KDD2021
PD-Net: Quantitative Motor Function Evaluation for Parkinson's Disease via Automated Hand Gesture Analysis
Yifei Chen, Haoyu Ma, Jiangyuan Wang, Jianbao Wu, Xian Wu, Xiaohui Xie
16 citations
Abstract
Parkinson's Disease (PD) is a commonly diagnosed movement disorder with more than 10 million patients worldwide. Its clinical evaluation relies on a rating system called MDS-UPDRS, which includes subjective and error-prone motor examinations. This paper proposes an objective and interpretable visual system (PD-Net ) to quantitatively evaluate motor function of PD patients using video footage. The PD-Net consists of three modules: 1) a pose detector to infer 21 hand keypoints directly from RGB videos, 2) a movement analysis module to study temporal patterns of hand keypoints and discover motor symptoms, and 3) a scoring module to predict MDS-UPDRS ratings with retrieved symptoms.
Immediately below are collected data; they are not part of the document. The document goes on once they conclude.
(** * The worker's job manager (services/worker/src/worker/job_manager.py)

    A shallow embedding of [JobManager]: the pre/compute/post life cycle of
    one job, the translation of failures into cache entries, the recovery
    entry points for crashed and overlong jobs, and the call of the backfill
    planner after every job.

    Python exceptions are values of type [exn]; a method is a function from
    the cache store to a [Run]: its outcome (a value or a raised exception),
    the cache store it leaves, and the calls it made on its collaborators, in
    order.  Values of [exn] stand for instances of Python's [Exception];
    interpreter signals that derive from [BaseException] only
    (KeyboardInterrupt, SystemExit) end the worker process and are left out.
    Logging calls and the [updated_at] timestamp of a cache entry are left out
    as well.

    The exceptions of a run are those of the job runner's three methods
    (any exception, by any of them), those of the serialiser, those of the
    backfill call, and those job_manager.py raises itself.  The cache store
    is libcommon code that is not under src/: it is modelled from the spec
    as a finite map with total reads and writes. *)

From Stdlib Require Import ZArith QArith.QArith_base List.
From stdpp Require Import base decidable option countable strings list gmap fin_maps pretty.

Local Open Scope Z_scope.
Local Open Scope string_scope.
Local Open Scope list_scope.

(** ** Data model *)

(** JSON-serialisable values ([Mapping[str, Any]] in the source). *)
#[local] Unset Elimination Schemes.
Inductive Json : Type :=
| JNull
| JBool (b : bool)
| JInt (n : Z)
| JStr (s : string)
| JList (items : list Json)
| JDict (fields : list (string * Json)).
#[local] Set Elimination Schemes.

(** [libcommon.utils.JobParams]: the target of a computation. *)
Record JobParams : Type := mkJobParams {
  dataset : string;
  revision : string;
  config : option string;
  split : option string }.

#[global] Instance JobParams_eq_dec : EqDecision JobParams.
Proof. solve_decision. Defined.

#[global] Instance JobParams_countable : Countable JobParams.
Proof.
  refine (inj_countable'
    (fun p => (dataset p, revision p, config p, split p))
    (fun t => match t with (d, r, c, s) => mkJobParams d r c s end) _).
  intros []; reflexivity.
Defined.

(** [libcommon.utils.Priority]. *)
Inductive Priority : Type := HIGH | NORMAL | LOW.

(** [libcommon.utils.JobInfo]. *)
Record JobInfo : Type := mkJobInfo {
  job_id : string;
  type : string;
  params : JobParams;
  priority : Priority }.

(** [HTTPStatus.OK]. *)
Definition HTTPStatus_OK : Z := 200.

(** A cache entry, with the fields [upsert_response_params] receives.
    [error_code], [details] and [progress] are the keyword arguments the
    error paths leave out ([None]). *)
Record CacheEntry : Type := mkCacheEntry {
  content : Json;
  http_status : Z;
  error_code : option string;
  details : option Json;
  job_runner_version : Z;
  dataset_git_revision : string;
  progress : option Q }.

(** What [get_response_without_content_params] returns: the entry without
    its content. *)
Record CacheEntryWithoutContent : Type := mkWithoutContent {
  wc_http_status : Z;
  wc_error_code : option string;
  wc_job_runner_version : Z;
  wc_dataset_git_revision : string;
  wc_progress : option Q }.

Definition without_content (e : CacheEntry) : CacheEntryWithoutContent :=
  {| wc_http_status := http_status e;
     wc_error_code := error_code e;
     wc_job_runner_version := job_runner_version e;
     wc_dataset_git_revision := dataset_git_revision e;
     wc_progress := progress e |}.

(** Modelled from the spec: libcommon.simple_cache is not under src/.  The
    Cache Store holds at most one entry per key (artifact kind, dataset,
    revision, config, split); a write replaces the entry of its key, a
    missing entry means "never computed". *)
Abbreviation Cache := (gmap (string * JobParams) CacheEntry).

(** ** Exceptions *)

(** The exception classes the job manager tells apart.  [CustomError] is
    the common base of libcommon's domain errors, with its [code],
    [status_code], message and optional cause; [OtherException] is any
    exception outside that hierarchy. *)
#[local] Unset Elimination Schemes.
Inductive exn : Type :=
| DatasetNotFoundError (message : string)
| CachedArtifactError (message : string) (kind : string) (dataset : string)
    (config : option string) (split : option string)
    (cache_entry_with_details : CacheEntry)
| DoesNotExist (message : string)
| Custom (e : CustomError)
| OtherException (message : string)
with CustomError : Type :=
| mkCustomError (code : string) (status_code : Z) (message : string)
    (cause : option exn).
#[local] Set Elimination Schemes.

Definition code (e : CustomError) : string :=
  match e with mkCustomError c _ _ _ => c end.
Definition status_code (e : CustomError) : Z :=
  match e with mkCustomError _ s _ _ => s end.
Definition message (e : CustomError) : string :=
  match e with mkCustomError _ _ m _ => m end.
Definition cause (e : CustomError) : option exn :=
  match e with mkCustomError _ _ _ c => c end.

(** [str(err)]. *)
Definition str (e : exn) : string :=
  match e with
  | DatasetNotFoundError m | CachedArtifactError m _ _ _ _ _ | DoesNotExist m
  | OtherException m => m
  | Custom e => message e
  end.

(** The mapping a [details] field holds ([None] and non-mappings have no
    key). *)
Definition details_fields (d : option Json) : list (string * Json) :=
  match d with
  | Some (JDict fields) => fields
  | _ => []
  end.

Definition optional_string (o : option string) : Json :=
  match o with
  | Some s => JStr s
  | None => JNull
  end.

(** The identification of the artifact an entry was copied from. *)
Definition copied_from_artifact (kind dataset : string)
  (config split : option string) : Json :=
  JDict [("kind", JStr kind); ("dataset", JStr dataset);
         ("config", optional_string config); ("split", optional_string split)].

(** Modelled from the spec: [CachedArtifactError.enhanced_details]
    (libcommon.simple_cache is not under src/).  The details of the cached
    entry with one entry more, "copied_from_artifact", that identifies the
    artifact the entry belongs to, as the comment in [process] says. *)
Definition enhanced_details (kind dataset : string)
  (config split : option string) (cache_entry_with_details : CacheEntry)
  : Json :=
  JDict (List.filter
           (fun kv => negb (String.eqb (fst kv) "copied_from_artifact"))
           (details_fields (details cache_entry_with_details))
         ++ [("copied_from_artifact",
              copied_from_artifact kind dataset config split)]).

Inductive outcome (A : Type) : Type :=
| Ret (a : A)
| Raise (e : exn).
Arguments Ret {A} a.
Arguments Raise {A} e.

(** ** Processing graph and backfill requests *)

(** The fan-out level of a step (spec section 4.2). *)
Inductive InputType : Type := DatasetLevel | ConfigLevel | SplitLevel.

(** [libcommon.processing_graph.ProcessingStep]. *)
Record ProcessingStep : Type := mkProcessingStep {
  step_name : string;
  step_job_type : string;
  cache_kind : string;
  step_job_runner_version : Z;
  input_type : InputType;
  parents : list string }.

Abbreviation ProcessingGraph := (list ProcessingStep).

(** A unit of work handed to the external scheduler. *)
Record JobRequest : Type := mkJobRequest {
  request_params : JobParams;
  request_step : string;
  request_priority : Priority }.

(** The arguments of the [DatasetState(...)] call in [JobManager.backfill]. *)
Record DatasetState : Type := mkDatasetState {
  ds_dataset : string;
  ds_revision : string;
  ds_processing_graph : ProcessingGraph;
  ds_error_codes_to_retry : list string;
  ds_priority : Priority }.

(** ** Runs: outcome, cache store and calls *)

(** The calls the job manager makes on its collaborators. *)
Inductive Event : Type :=
| CallPreCompute
| CallCompute
| CallPostCompute
| CallGetResponse (kind : string) (p : JobParams)
| CallUpsert (kind : string) (p : JobParams) (entry : CacheEntry)
| CallBackfill (state : DatasetState) (requests : list JobRequest).

Record Run (A : Type) : Type := mkRun {
  out : outcome A;
  store : Cache;
  calls : list Event }.
Arguments mkRun {A} out store calls.
Arguments out {A} r.
Arguments store {A} r.
Arguments calls {A} r.

Definition M (A : Type) : Type := Cache -> Run A.

Definition ret {A} (a : A) : M A := fun c => mkRun (Ret a) c [].

Definition raise {A} (e : exn) : M A := fun c => mkRun (Raise e) c [].

Definition bind {A B} (m : M A) (k : A -> M B) : M B := fun c =>
  let r := m c in
  match out r with
  | Ret a => let r' := k a (store r) in
             mkRun (out r') (store r') (calls r ++ calls r')
  | Raise e => mkRun (Raise e) (store r) (calls r)
  end.

(** A call on a collaborator whose outcome is [o]. *)
Definition call {A} (ev : Event) (o : Cache -> outcome A) : M A :=
  fun c => mkRun (o c) c [ev].

(** [try: body finally: fin].  The [finally] block always runs; an
    exception it raises replaces the outcome of the body. *)
Definition try_finally {A} (body : M A) (fin : M unit) : M A := fun c =>
  let r := body c in
  let r' := fin (store r) in
  match out r' with
  | Ret _ => mkRun (out r) (store r') (calls r ++ calls r')
  | Raise e => mkRun (Raise e) (store r') (calls r ++ calls r')
  end.

(** [try: body except ...: handler].  [handler e = None] when no [except]
    clause matches [e]. *)
Definition try_except {A} (body : M A) (handler : exn -> option (M A)) : M A :=
  fun c =>
  let r := body c in
  match out r with
  | Ret a => r
  | Raise e =>
      match handler e with
      | Some h => let r' := h (store r) in
                  mkRun (out r') (store r') (calls r ++ calls r')
      | None => r
      end
  end.

Declare Scope eff_scope.
Delimit Scope eff_scope with eff.
Notation "'do' x <- m ; k" := (bind m (fun x => k))
  (at level 10, x name, m at level 100, k at level 200) : eff_scope.
Notation "m ;; k" := (bind m (fun _ => k))
  (at level 100, k at level 200, right associativity) : eff_scope.

(** ** Collaborators *)

(** What [JobRunner.compute] returns. *)
Record JobResult : Type := mkJobResult {
  result_content : Json;
  result_progress : Q }.

(** What [get_parallel_job_runner] returns when the step has a parallel
    counterpart. *)
Record ParallelJobRunner : Type := mkParallel {
  parallel_job_type : string;
  parallel_job_runner_version : Z }.

(** The interface of [worker.job_runner.JobRunner].  The three hooks are
    external code: each is given by its outcome, which may depend on the
    cache store it reads. *)
Record JobRunner : Type := mkJobRunner {
  processing_step : ProcessingStep;
  get_job_type : string;
  get_job_runner_version : Z;
  get_parallel_job_runner : option ParallelJobRunner;
  pre_compute : Cache -> outcome unit;
  compute : Cache -> outcome JobResult;
  post_compute : Cache -> outcome unit }.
Trained with an in-house clinical dataset, PD-Net can effectively handle the unique challenges of PD examination videos, such as clinically-defined gestures, distinct self-occlusion/foreshortening effect and contextual background. And it detects hand keypoints of PD patients with an average accuracy of 84.1%, a 32.9% improvement over OpenPose. When compared to the ratings of experienced clinicians, PD-Net achieves an overall MDS-UPDRS rating score accuracy of 87.6% and Cohen's kappa of 0.82 on a testing dataset of 509 examination videos at a level exceeding human raters. This study demonstrates a clinically applicable automated video analysis system for PD clinical evaluation, which can facilitate early detection, routine monitoring, and treatment assessment.